There is an absence of interest in South African stocks.
The JSE released a trading statement on December 20, 2019, where it noted that headline earnings per share would be down between 20 and 26percent for the year to December 31.
They have experienced subdued market and trading activity. The total value of trades in the equity market was down 63percent from October to December, the total volume of transactions was down 58percent, and the number of trades declined 61percent.
These are significantly more substantial declines than what was seen over the same period in 2018, where the declines were 31percent for value, 4percent for volume and 30percent for the number of trades.
Revenues of the group are variable and primarily driven by activity on the various markets they operate.
The JSE generates 47percent of revenues from services classified as capital markets; this includes equity market fees (almost 50percent of total capital market earnings), primary market fees, and commodity derivative fees to name a few.
The JSE will be upgrading Millennium in 2020, which will provide enhanced functionality for clients. Further, there are plans to advance non-cash collateral functionality, which is estimated to save clearing members and their clients approximately
R1.2billion per annum in cash handling, therefore freeing up capital to enable further trade activity.

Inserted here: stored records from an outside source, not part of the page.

(** Insertion leaves the elements of each key in the order they had. *)
Lemma filter_insert (k : inactivity) (x : A) (l : list A) :
  filter (fun a => inactivity_eqb (key a) k) (insert key x l)
  = filter (fun a => inactivity_eqb (key a) k) (x :: l).
Proof.
  induction l as [|y l IH]; [reflexivity|].
  cbn [insert].
  destruct (inactivity_leb (key x) (key y)) eqn:E; [reflexivity|].
  cbn [filter] in *. rewrite IH.
  destruct (inactivity_eqb (key x) k) eqn:Ex;
    destruct (inactivity_eqb (key y) k) eqn:Ey; try reflexivity.
  apply inactivity_eqb_eq in Ex, Ey.
  rewrite Ex, Ey, inactivity_leb_refl in E. discriminate.
Qed.

Lemma filter_sort (k : inactivity) (l : list A) :
  filter (fun a => inactivity_eqb (key a) k) (sort key l)
  = filter (fun a => inactivity_eqb (key a) k) l.
Proof.
  induction l as [|x l IH]; [reflexivity|].
  cbn [sort]. rewrite filter_insert. cbn [filter]. now rewrite IH.
Qed.

Lemma filter_sort_reverse (k : inactivity) (l : list A) :
  filter (fun a => inactivity_eqb (key a) k) (sort_reverse key l)
  = filter (fun a => inactivity_eqb (key a) k) l.
Proof.
  unfold sort_reverse.
  rewrite filter_rev, filter_sort, filter_rev. apply rev_involutive.
Qed.

Lemma sort_reverse_perm (l : list A) : Permutation l (sort_reverse key l).
Proof.
  unfold sort_reverse.
  eapply perm_trans; [apply Permutation_rev|].
  eapply perm_trans; [apply sort_perm|]. apply Permutation_rev.
Qed.

Lemma sort_reverse_sorted (l : list A) :
  StronglySorted (fun a b => inactivity_leb (key b) (key a) = true)
    (sort_reverse key l).
Proof.
  unfold sort_reverse.
  apply (StronglySorted_rev (ascends key)). apply sort_ascending.
Qed.

End SortFacts.

Lemma StronglySorted_pair {A : Type} (R : A -> A -> Prop)
    (before between after : list A) (a b : A) :
  StronglySorted R (before ++ a :: between ++ b :: after) -> R a b.
Proof.
  intros H. apply StronglySorted_split in H. destruct H as [_ H].
  rewrite Forall_forall in H. apply H.
  apply in_or_app. right. now left.
Qed.

Lemma filter_within {A : Type} (p k : A -> bool) (l : list A) :
  (forall x, p x = true -> k x = true) ->
  filter p (filter k l) = filter p l.
Proof.
  intros Hpk. induction l as [|x l IH]; [reflexivity|]. cbn.
  destruct (k x) eqn:Hk; cbn; [now rewrite IH|].
  destruct (p x) eqn:Hp; [|exact IH].
  apply Hpk in Hp. congruence.
Qed.

(** C8. After the sort the rows are in descending order of their
    inactivity duration, the value under [inactivity_seconds] (a row
    without one counting as 0): of any two rows, the upper one has an
    infinite duration, or both have a number of seconds and the upper one
    has at least as many.  No row is lost or added, and the rows of any
    one duration are in the order they had before the sort. *)
Theorem sort_descending_and_stable (results : list Row.t) :
  let duration (r : Row.t) :=
    match Row.inactivity_seconds r with
    | Some v => v
    | None => Seconds 0
    end in
  Permutation results (sort_reverse sort_key results) /\
  (forall before upper between lower after,
     sort_reverse sort_key results
     = before ++ upper :: between ++ lower :: after ->
     match duration upper, duration lower with
     | Infinity, _ => True
     | Seconds p, Seconds q => q <= p
     | Seconds _, Infinity => False
     end) /\
  (forall v : inactivity,
     filter (fun r => inactivity_eqb (duration r) v)
            (sort_reverse sort_key results)
     = filter (fun r => inactivity_eqb (duration r) v) results) /\
  (forall v : inactivity,
     filter (fun r => match Row.inactivity_seconds r with
                      | Some x => inactivity_eqb x v
                      | None => false
                      end)
            (sort_reverse sort_key results)
     = filter (fun r => match Row.inactivity_seconds r with
                        | Some x => inactivity_eqb x v
                        | None => false
                        end)
              results).
Proof.
  intros duration.
  assert (Hstable : forall v : inactivity,
            filter (fun r => inactivity_eqb (duration r) v)
                   (sort_reverse sort_key results)
            = filter (fun r => inactivity_eqb (duration r) v) results).
  { intros v. apply (filter_sort_reverse sort_key v results). }
  split; [apply sort_reverse_perm|]. split; [|split; [exact Hstable|]].
  - intros before upper between lower after Hsorted.
    pose proof (sort_reverse_sorted sort_key results) as S.
    rewrite Hsorted in S. apply StronglySorted_pair in S.
    change (inactivity_leb (duration lower) (duration upper) = true) in S.
    destruct (duration upper) as [p|], (duration lower) as [q|];
      cbn in S; try exact I; [now apply Z.leb_le | discriminate].
  - intros v.
    rewrite <- (filter_within _ (fun r => inactivity_eqb (duration r) v)
                  (sort_reverse sort_key results)).
    + rewrite Hstable. apply filter_within.
      intros r Hr. unfold duration.
      now destruct (Row.inactivity_seconds r).
    + intros r Hr. unfold duration.
      now destruct (Row.inactivity_seconds r).
Qed.

Lemma sort_descending_and_stable_witness :
  let never :=
    merged Sample.bar
      (Activity.make "Bar" (NInt 0) "Never joined" None Infinity) in
  sort_reverse sort_key [Sample.failed; Sample.seen_recently; never]
  = [never] ++ Sample.seen_recently :: [] ++ Sample.failed :: [] /\
  0 <= 100.
Proof.
  intros never.
  assert (Hsorted :
    sort_reverse sort_key [Sample.failed; Sample.seen_recently; never]
    = [never] ++ Sample.seen_recently :: [] ++ Sample.failed :: [])
    by reflexivity.
  split; [exact Hsorted|].
  exact (proj1 (proj2 (sort_descending_and_stable
                         [Sample.failed; Sample.seen_recently; never]))
           [never] Sample.seen_recently [] Sample.failed [] Hsorted).
Defined.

The JSE is trading at a healthy dividend yield of 5.6percent, which is expected to rise to 6.4percent by the end of 2021.
Earnings expectation for the year to December 31, 2019, and for 2020, have declined by 31percent to
835cents per share, and 905c per share respectively during 2019.
The pessimistic earnings assumption doesn’t incorporate the possibility of a potential recovery in trading conditions. Despite the additional competition from new entrants, the feeling is that the current earnings weakness is cyclical and that the JSE continues to offer attractive value at current levels.
The JSE is now trading on a forward earnings multiple of 12.9 times compared with its historical average of 13.9times. Additionally, margins currently seem low compared with international peers.
Cost-saving initiatives should support earnings while trading volumes remain depressed. These initiatives are mainly focussed on reducing the variable and fixed cost base, which should better support performance during periods of low trading volumes. The JSE offers an attractive forward dividend yield of 5.7percent.
While the dividend growth has come under pressure in the weak economic environment, it is estimated that it can be sustained given its strong cash generative ability and balance sheet. The JSE boasted sequential dividend growth over the past five years at a compound annual rate of over 13percent. Consequently, if you are interested in dividends, this is a share to consider.
Amelia Morgenrood is a PSG Wealth financial adviser based in Pretoria. Views are of the author and not necessarily the general view of the entire PSG entity. JSE shares are held on behalf of clients.